RECORDS FOR THIS TASK: Begin

(** Lines 87-90. *)
Definition get_all_posts : Handler :=
  fun db s =>
    let posts := BlogPost_query_all db in
    Ok (db, s, Render (index_html posts)).

(** Lines 92-119. *)
Definition register (sub : Submission RegisterForm.t) (salt : string)
  : Handler :=
  fun db s =>
    match validate_on_submit RegisterForm_validate sub with
    | Some form =>
        match User_query_filter_by_email_first db (RegisterForm.email form) with
        | Some _ =>
            Ok (db,
                flash "You've already signed up with that email, log in instead!" s,
                Redirect url_login)
        | None =>
            let password :=
              generate_password_hash (RegisterForm.password form) salt in
            r <- commit_add_user db (RegisterForm.email form) password
                                 (RegisterForm.name form) ;;
            let (db', new_user) := r in
            Ok (db', login_user new_user s, Redirect url_get_all_posts)
        end
    | None => Ok (db, s, Render register_html)
    end.

(** [register] when other requests commit between its lookup (line 98),
    which reads [db_seen], and its insert (lines 112-113), which is
    committed against [db_now]. *)
Definition register_interleaved (sub : Submission RegisterForm.t)
    (salt : string) (db_seen db_now : DB) (s : Session) : Result Outcome :=
  match validate_on_submit RegisterForm_validate sub with
  | Some form =>
      match User_query_filter_by_email_first db_seen
              (RegisterForm.email form) with
      | Some _ =>
          Ok (db_now,
              flash "You've already signed up with that email, log in instead!" s,
              Redirect url_login)
      | None =>
          let password :=
            generate_password_hash (RegisterForm.password form) salt in
          r <- commit_add_user db_now (RegisterForm.email form) password
                               (RegisterForm.name form) ;;
          let (db', new_user) := r in
          Ok (db', login_user new_user s, Redirect url_get_all_posts)
      end
  | None => Ok (db_now, s, Render register_html)
  end.

(** Lines 122-139. *)
Definition login (sub : Submission LoginForm.t) : Handler :=
  fun db s =>
    match validate_on_submit LoginForm_validate sub with
    | Some form =>
        let email := LoginForm.email form in
        let password := LoginForm.password form in
        match User_query_filter_by_email_first db email with
        | Some user =>
            if check_password_hash (User.password user) password
            then Ok (db, login_user user s, Redirect url_get_all_posts)
            else Ok (db, flash "Password incorrect, please try again" s,
                     Redirect url_login)
        | None =>
            Ok (db, flash "That email does not exist, please try again" s,
                Redirect url_login)
        end
    | None => Ok (db, s, Render login_html)
    end.

(** Lines 142-145. *)
Definition logout : Handler :=
  fun db s => Ok (db, logout_user s, Redirect url_get_all_posts).

(** The loop of lines 155-157: the last post whose key is [index]. *)
Definition find_requested_post (posts : list BlogPost.t) (index : nat)
  : option BlogPost.t :=
  fold_left
    (fun requested_post post =>
       if BlogPost.id post =? index then Some post else requested_post)
    posts None.

(** Lines 148-172.  The comment list handed to the template is the one
    read before the new comment is committed. *)
Definition show_post (index : nat) (sub : Submission CommentForm.t)
  : Handler :=
  fun db s =>
    let posts := BlogPost_query_all db in
    let comments := Comment_query_all db in
    let requested_post := find_requested_post posts index in
    match validate_on_submit CommentForm_validate sub with
    | Some form =>
        if negb (is_authenticated (current_user db s))
        then Ok (db, flash "YOu need to login or register to comment" s,
                 Redirect url_login)
        else
          let (db', _) :=
            commit_add_comment db
              (identity_key (current_user db s))
              (option_map BlogPost.id requested_post)
              (CommentForm.comment form) in
          Ok (db', s, Render (post_html requested_post comments))
    | None => Ok (db, s, Render (post_html requested_post comments))
    end.
Lemma trimRight_Index s sep : Index s sep = -1 → Index (trimRight s) sep = -1.
Proof.
  induction s as [|c s IH]; [done|]. intros [Hne Hs]%Index_cons. simpl.
  specialize (IH Hs). destruct (trimRight s) as [|d r].
  - destruct (asciiSpace c); [done|]. by apply Index_cons.
  - by apply Index_cons.
Qed.

Lemma trimRight_cons c s :
  trimRight s ≠ "" → trimRight (String c s) = String c (trimRight s).
Proof. intros Hs. simpl. by destruct (trimRight s). Qed.

(** Nothing is trimmed before a piece that does not vanish. *)
Lemma trimRight_app a b :
  trimRight b ≠ "" → trimRight (a ++ b) = a ++ trimRight b.
Proof.
  intros Hb. induction a as [|c a IH]; [done|].
  change (String c a ++ b) with (String c (a ++ b)).
  rewrite trimRight_cons; rewrite IH; [done| |done..].
  by destruct a.
Qed.

Lemma trimRight_idemp s : trimRight (trimRight s) = trimRight s.
Proof.
  induction s as [|c s IH]; [done|]. simpl.
  destruct (trimRight s) as [|d r] eqn:E.
  - destruct (asciiSpace c) eqn:Ec; [done|]. simpl. by rewrite Ec.
  - rewrite <- E in IH |- *. rewrite trimRight_cons by (by rewrite IH, E).
    by rewrite IH.
Qed.

Lemma trimLeft_nonempty_head s :
  trimLeft s = "" ∨ ∃ c r, trimLeft s = String c r ∧ asciiSpace c = false.
Proof.
  induction s as [|c s IH]; [by left|]. simpl.
  destruct (asciiSpace c) eqn:E; [done|]. right. by exists c, s.
Qed.

Lemma trimRight_trimLeft s : trimLeft (trimRight s) = trimRight (trimLeft s).
Proof.
  induction s as [|c s IH]; [done|]. simpl.
  destruct (asciiSpace c) eqn:Ec.
  - rewrite <- IH. destruct (trimRight s) as [|d r] eqn:E; [done|].
    simpl. by rewrite Ec.
  - destruct (trimRight s) as [|d r] eqn:E; simpl; by rewrite Ec, ?E.
Qed.

Lemma TrimSpace_idemp s :
  @TrimSpace ascii_text (@TrimSpace ascii_text s)
  = @TrimSpace ascii_text s.
Proof.
  simpl. by rewrite (trimRight_trimLeft (trimLeft s)), trimLeft_idemp, trimRight_idemp.
Qed.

RECORDS FOR THIS TASK: End

* **EXERCISE DETAILS**
Select the lines from the entries that include the word "please".

* **RESULT OF THIS TASK**
            else Ok (db, flash "Password incorrect, please try again" s,
            Ok (db, flash "That email does not exist, please try again" s,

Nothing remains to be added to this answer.